### PROBLEM
Reproduce, from the lines below, exactly the stretch that begins at the line containing "c => bool_decide" and ends at the line containing "Definition isRetryableStatus (s", both included.

### AVAILABLE DATA
━━━━
(* ===== verification/FetchRetry.v ===== *)
(** * Retries ([shared/lib/runtime/fetch_retry.js])

    [fetchWithRetry] and [retryTransient] with the network as an oracle: what
    the call number [i] gives.  The model returns the calls and waits made,
    in order, and what the caller gets. *)

From S2P Require Import Prelude JsNumber JsString JsValue.
Open Scope Z_scope.

Definition RETRYABLE_CODES : list string :=
  ["EACCES"; "ECONNREFUSED"; "ECONNRESET"; "ETIMEDOUT"; "ENOTFOUND"; "EAI_AGAIN"]%string.

(** A thrown error object: its fields, and those of its [cause] if any. *)
Record Err := { code : val; name : val; cause : option (val * val); response_status : option val; aggregate : bool }.

(** A response: its status and its [retry-after] header ([null] without). *)
Record Response := { status : Z; retry_after : val }.

Inductive Attempt := Answered (r : Response) | Failed (e : Err).

Definition error_code (e : Err) : val :=
  js_or (code e) (js_or (match cause e with Some (c, _) => c | None => VUndef end) (VStr EmptyString)).

Definition isRetryableError (e : Err) : bool :=
  match error_code e with
  | VStr c => bool_decide (c ∈ RETRYABLE_CODES) || starts_with "UND_ERR_" c
  | _ => false
  end ||
  is_str (name e) "TimeoutError" ||
  match cause e with Some (_, n) => is_str n "TimeoutError" | None => false end.

Definition isRetryableStatus (s : Z) : bool := 500 <=? s.

(** The options of a retry: [None] attempts is [Infinity]. *)
Record Retry := { attempts : option nat; baseDelayMs : num; retryOn429 : bool; timeout : option num }.

Definition attempts_of (v : val) : option nat :=
  match v with
  | VNum n => if nle (of_Z 1) n
              then match num_to_Z (nfloor n) with Some z => Some (Z.to_nat z) | None => None end
              else Some 3%nat
  | _ => Some 3%nat
  end.

Definition base_delay_of (v : val) : num :=
  match v with VNum n => if nle (of_Z 0) n then n else of_Z 300 | _ => of_Z 300 end.

Definition retry_options (retry : val) : Retry := {|
  attempts := attempts_of (prop retry "attempts");
  baseDelayMs := base_delay_of (prop retry "baseDelayMs");
  retryOn429 := match prop retry "retryOn429" with VBool b => b | _ => false end;
  timeout := match prop retry "timeoutMs" with VNum n => if nlt (of_Z 0) n then Some n else None | _ => None end |}.

Inductive Action := Wait (ms : num) | Fetch (signal : option num).

(** What the caller gets: a response ([None] is [undefined]) or an error. *)
Inductive Final := Returns (r : option Response) | Throws (e : Err).

Section Fetch.
Variable fetch : nat -> Attempt.
Variable o : Retry.
(** The caller's options carry a signal of their own. *)
Variable has_signal : bool.

(** [baseDelayMs * Math.pow(2, k)] *)
Definition backoff (k : nat) : num := nmul (baseDelayMs o) (of_Z (2 ^ Z.of_nat k)).

Definition signal : option num := if has_signal then None else timeout o.

Definition before_attempt (attempt : nat) : list Action :=
  match attempt with O => [] | S k => [Wait (backoff k)] end.

(** The wait after a 429: the larger of the backoff and [retry-after]. *)
Definition wait_429 (attempt : nat) (r : Response) : list Action :=
  let raw := nmul (to_number (retry_after r)) (of_Z 1000) in
  let retryAfterMs := if is_finite raw && nlt (of_Z 0) raw then raw else of_Z 0 in
  let waitMs := nmax (backoff attempt) retryAfterMs in
  if nlt (of_Z 0) waitMs then [Wait waitMs] else [].

(** The loop from [attempt], with [rem] attempts to go. *)
Fixpoint fetch_loop (rem attempt : nat) (lastError : option Err) (lastResponse : option Response) : list Action * Final :=
  match rem with
  | O => ([], match lastError with Some e => Throws e | None => Returns lastResponse end)
  | S rem' =>
      let pre := before_attempt attempt ++ [Fetch signal] in
      match fetch attempt with
      | Answered r =>
          if (status r =? 429) && retryOn429 o then
            match rem' with
            | O => (pre, Returns (Some r))
            | S _ => let '(l, f) := fetch_loop rem' (S attempt) None (Some r) in (pre ++ wait_429 attempt r ++ l, f)
            end
          else if (400 <=? status r) && (status r <? 500) then (pre, Returns (Some r))
          else if isRetryableStatus (status r) then
            let '(l, f) := fetch_loop rem' (S attempt) None (Some r) in (pre ++ l, f)
          else (pre, Returns (Some r))
      | Failed e =>
          if isRetryableError e then let '(l, f) := fetch_loop rem' (S attempt) (Some e) None in (pre ++ l, f)
          else (pre, Throws e)
      end
  end.

(** [None]: the loop has no bound. *)
Definition fetchWithRetry : option (list Action * Final) :=
  match attempts o with Some n => Some (fetch_loop n 0 None None) | None => None end.

(** ** What it promises *)

(** An outcome after which another attempt is made. *)
Definition transient (a : Attempt) : bool :=
  match a with
  | Answered r => ((status r =? 429) && retryOn429 o) || (500 <=? status r)
  | Failed e => isRetryableError e
  end.

Definition deliver (a : Attempt) : Final := match a with Answered r => Returns (Some r) | Failed e => Throws e end.

(** The waits around attempt [i] of [n]. *)
Definition actions_of (n i : nat) : list Action :=
  before_attempt i ++ [Fetch signal] ++
  match fetch i with
  | Answered r => if (status r =? 429) && retryOn429 o && (S i <? n)%nat then wait_429 i r else []
  | Failed _ => []
  end.

Lemma fetch_loop_step n rem attempt le lr : (attempt + S rem = n)%nat ->
  exists le' lr', fetch_loop (S rem) attempt le lr =
    if transient (fetch attempt) && (0 <? rem)%nat
    then (actions_of n attempt ++ (fetch_loop rem (S attempt) le' lr').1, (fetch_loop rem (S attempt) le' lr').2)
    else (actions_of n attempt, deliver (fetch attempt)).
Proof.
  intros Hn. assert (Hlt : (S attempt <? n)%nat = (0 <? rem)%nat).
  { destruct (Nat.ltb_spec (S attempt) n), (Nat.ltb_spec 0 rem); lia. }
  unfold actions_of. rewrite Hlt. cbn [fetch_loop].
  destruct (fetch attempt) as [r|e]; cbn [transient deliver].
  - exists None, (Some r). destruct ((status r =? 429) && retryOn429 o) eqn:E429; cbn [orb andb].
    + destruct rem as [|rem]; cbn [Nat.ltb Nat.leb]; [by rewrite app_nil_r|].
      destruct (fetch_loop (S rem) (S attempt) None (Some r)). by rewrite <- !app_assoc.
    + rewrite app_nil_r. unfold isRetryableStatus. destruct (Z.leb_spec 500 (status r)) as [H5|H5].
      * rewrite (proj2 (Z.ltb_ge _ _)), andb_false_r by lia. destruct rem as [|rem]; [by cbn; rewrite app_nil_r|].
        cbn [Nat.ltb Nat.leb andb]. by destruct (fetch_loop (S rem) (S attempt) None (Some r)).
      * cbn [andb]. by destruct ((400 <=? status r) && (status r <? 500)).
  - exists (Some e), None. rewrite app_nil_r. destruct (isRetryableError e); [|done].
    destruct rem as [|rem]; [by cbn; rewrite app_nil_r|].
    cbn [Nat.ltb Nat.leb andb]. by destruct (fetch_loop (S rem) (S attempt) (Some e) None).
Qed.

Lemma fetch_loop_spec n rem : forall attempt le lr, (0 < rem)%nat -> (attempt + rem = n)%nat ->
  exists k, (attempt <= k < n)%nat /\ (forall i, (attempt <= i < k)%nat -> transient (fetch i) = true) /\
    (transient (fetch k) = false \/ S k = n) /\
    fetch_loop rem attempt le lr = (concat (map (actions_of n) (seq attempt (k - attempt + 1))), deliver (fetch k)).
Proof.
  induction rem as [|rem IH]; intros attempt le lr Hpos Hn; [lia|].
  destruct (fetch_loop_step n rem attempt le lr Hn) as (le' & lr' & ->).
  destruct (transient (fetch attempt) && (0 <? rem)%nat) eqn:E.
  - apply andb_true_iff in E as [Ht Hr%Nat.ltb_lt].
    destruct (IH (S attempt) le' lr' Hr ltac:(lia)) as (k & Hk & Hall & Hend & ->).
    exists k. split_and!; [lia|lia| |done|].
    + intros i Hi. destruct (decide (i = attempt)) as [->|]; [done|]. apply Hall. lia.
    + by replace (k - attempt + 1)%nat with (S (k - S attempt + 1)) by lia.
  - exists attempt. split_and!; [lia|lia|intros; lia| |].
    + apply andb_false_iff in E as [E|E%Nat.ltb_ge]; [by left|right; lia].
    + replace (attempt - attempt + 1)%nat with 1%nat by lia. cbn [seq map concat]. by rewrite app_nil_r.
Qed.

(** What a retried fetch does: it stops at the first attempt whose
    outcome is not transient, or at the last one; it makes exactly that many
    calls, each after the exponential backoff (and the wait of a 429 that is
    retried); and the caller gets the outcome of the last call made, the
    response or the error. *)
Theorem fetch_first_final n :
  attempts o = Some n -> (0 < n)%nat ->
  exists k, (k < n)%nat /\ (forall i, (i < k)%nat -> transient (fetch i) = true) /\
    (transient (fetch k) = false \/ S k = n) /\
    fetchWithRetry = Some (concat (map (actions_of n) (seq 0 (S k))), deliver (fetch k)).
Proof.
  intros Hn Hpos. unfold fetchWithRetry. rewrite Hn.
  destruct (fetch_loop_spec n n 0 None None Hpos ltac:(lia)) as (k & Hk & Hall & Hend & ->).
  exists k. split_and!; [lia| |done|].
  - intros i Hi. apply Hall. lia.
  - by replace (k - 0 + 1)%nat with (S k) by lia.
Qed.
End Fetch.

(** ** [retryTransient] *)

(** What a call of [fn] gives. *)
Inductive Called := Value (v : val) | Raised (e : Err).

(** Whether an error is retried. *)
Definition retried (e : Err) : bool :=
  match response_status e with
  | Some (VNum s) => nle (of_Z 500) s
  | _ => isRetryableError e || aggregate e || is_str (name e) "AggregateError"
  end.

Section Transient.
Variable fn : nat -> Called.
Variable o : Retry.

Inductive Outcome := Resolves (v : val) | Rejects (e : option Err).

(** Waits, and what the caller gets; [None] is the [undefined] of no
    attempt. *)
Fixpoint transient_loop (rem attempt : nat) (lastError : option Err) : list num * Outcome :=
  match rem with
  | O => ([], Rejects lastError)
  | S rem' =>
      let pre := match attempt with O => [] | S k => [backoff o k] end in
      match fn attempt with
      | Value v => (pre, Resolves v)
      | Raised e =>
          if retried e then let '(l, f) := transient_loop rem' (S attempt) (Some e) in (pre ++ l, f)
          else (pre, Rejects (Some e))
      end
  end.

Definition retryTransient : option (list num * Outcome) :=
  match attempts o with Some n => Some (transient_loop n 0 None) | None => None end.

Definition settle (c : Called) : Outcome := match c with Value v => Resolves v | Raised e => Rejects (Some e) end.
Definition again (c : Called) : bool := match c with Value _ => false | Raised e => retried e end.

Lemma transient_loop_spec rem : forall attempt le, (0 < rem)%nat ->
  exists k, (attempt <= k < attempt + rem)%nat /\ (forall i, (attempt <= i < k)%nat -> again (fn i) = true) /\
    (again (fn k) = false \/ S k = (attempt + rem)%nat) /\ (transient_loop rem attempt le).2 = settle (fn k).
Proof.
  induction rem as [|rem IH]; intros attempt le Hpos; [lia|]. cbn [transient_loop].
  assert (Hstop : forall f, f = settle (fn attempt) -> again (fn attempt) = false \/ rem = 0%nat ->
    exists k, (attempt <= k < attempt + S rem)%nat /\ (forall i, (attempt <= i < k)%nat -> again (fn i) = true) /\
      (again (fn k) = false \/ S k = (attempt + S rem)%nat) /\ f = settle (fn k)).
  { intros f -> He. exists attempt. split_and!; [lia|lia|intros; lia| |done]. destruct He; [by left|right; lia]. }
  destruct (fn attempt) as [v|e] eqn:Ef; cbn [again settle] in *; [by apply Hstop; [|left]|].
  destruct (retried e) eqn:Er; [|by apply Hstop; [|left]]. destruct rem as [|rem].
  - by apply Hstop; [|right].
  - destruct (IH (S attempt) (Some e) ltac:(lia)) as (k & Hk & Hall & Hend & Hf).
    destruct (transient_loop (S rem) (S attempt) (Some e)) as [l f]. cbn [snd] in *.
    exists k. split_and!; [lia|lia| |destruct Hend; [by left|right; lia]|done].
    intros i Hi. destruct (decide (i = attempt)) as [->|]; [by rewrite Ef|]. apply Hall. lia.
Qed.
End Transient.

(** ** Witness and observation *)

Definition demo_retry : Retry := {| attempts := Some 3%nat; baseDelayMs := of_Z 300; retryOn429 := true; timeout := None |}.

(** A server error, a 429 that asks for one second, then an answer. *)
Definition demo_fetch (i : nat) : Attempt :=
  Answered {| status := match i with O => 503 | S O => 429 | _ => 200 end;
              retry_after := match i with S O => VStr "1" | _ => VNull end |}.

Lemma fetch_first_final_witness :
  exists l, fetchWithRetry demo_fetch demo_retry false = Some (l, Returns (Some {| status := 200; retry_after := VNull |})).
Proof.
  destruct (fetch_first_final demo_fetch demo_retry false 3 eq_refl ltac:(lia)) as (k & Hk & Hall & Hend & Hf).
  assert (Hk2 : k = 2%nat).
  { destruct k as [|[|[|k]]]; [| |done|lia].
    - by destruct Hend as [Hend|Hend].
    - by destruct Hend as [Hend|Hend]. }
  rewrite Hk2 in Hf. eexists. exact Hf.
Defined.

(** A 429 is followed by two waits: the one that honours [retry-after], and
    the backoff of the next attempt. *)
Example retry_429_waits_twice :
  option_map fst (fetchWithRetry demo_fetch demo_retry false) =
    Some [Fetch None; Wait (of_Z 300); Fetch None; Wait (of_Z 1000); Wait (of_Z 600); Fetch None].
Proof. vm_compute. reflexivity. Qed.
━━━━
### ANSWER TO THIS PROBLEM
  | VStr c => bool_decide (c ∈ RETRYABLE_CODES) || starts_with "UND_ERR_" c
  | _ => false
  end ||
  is_str (name e) "TimeoutError" ||
  match cause e with Some (_, n) => is_str n "TimeoutError" | None => false end.

Definition isRetryableStatus (s : Z) : bool := 500 <=? s.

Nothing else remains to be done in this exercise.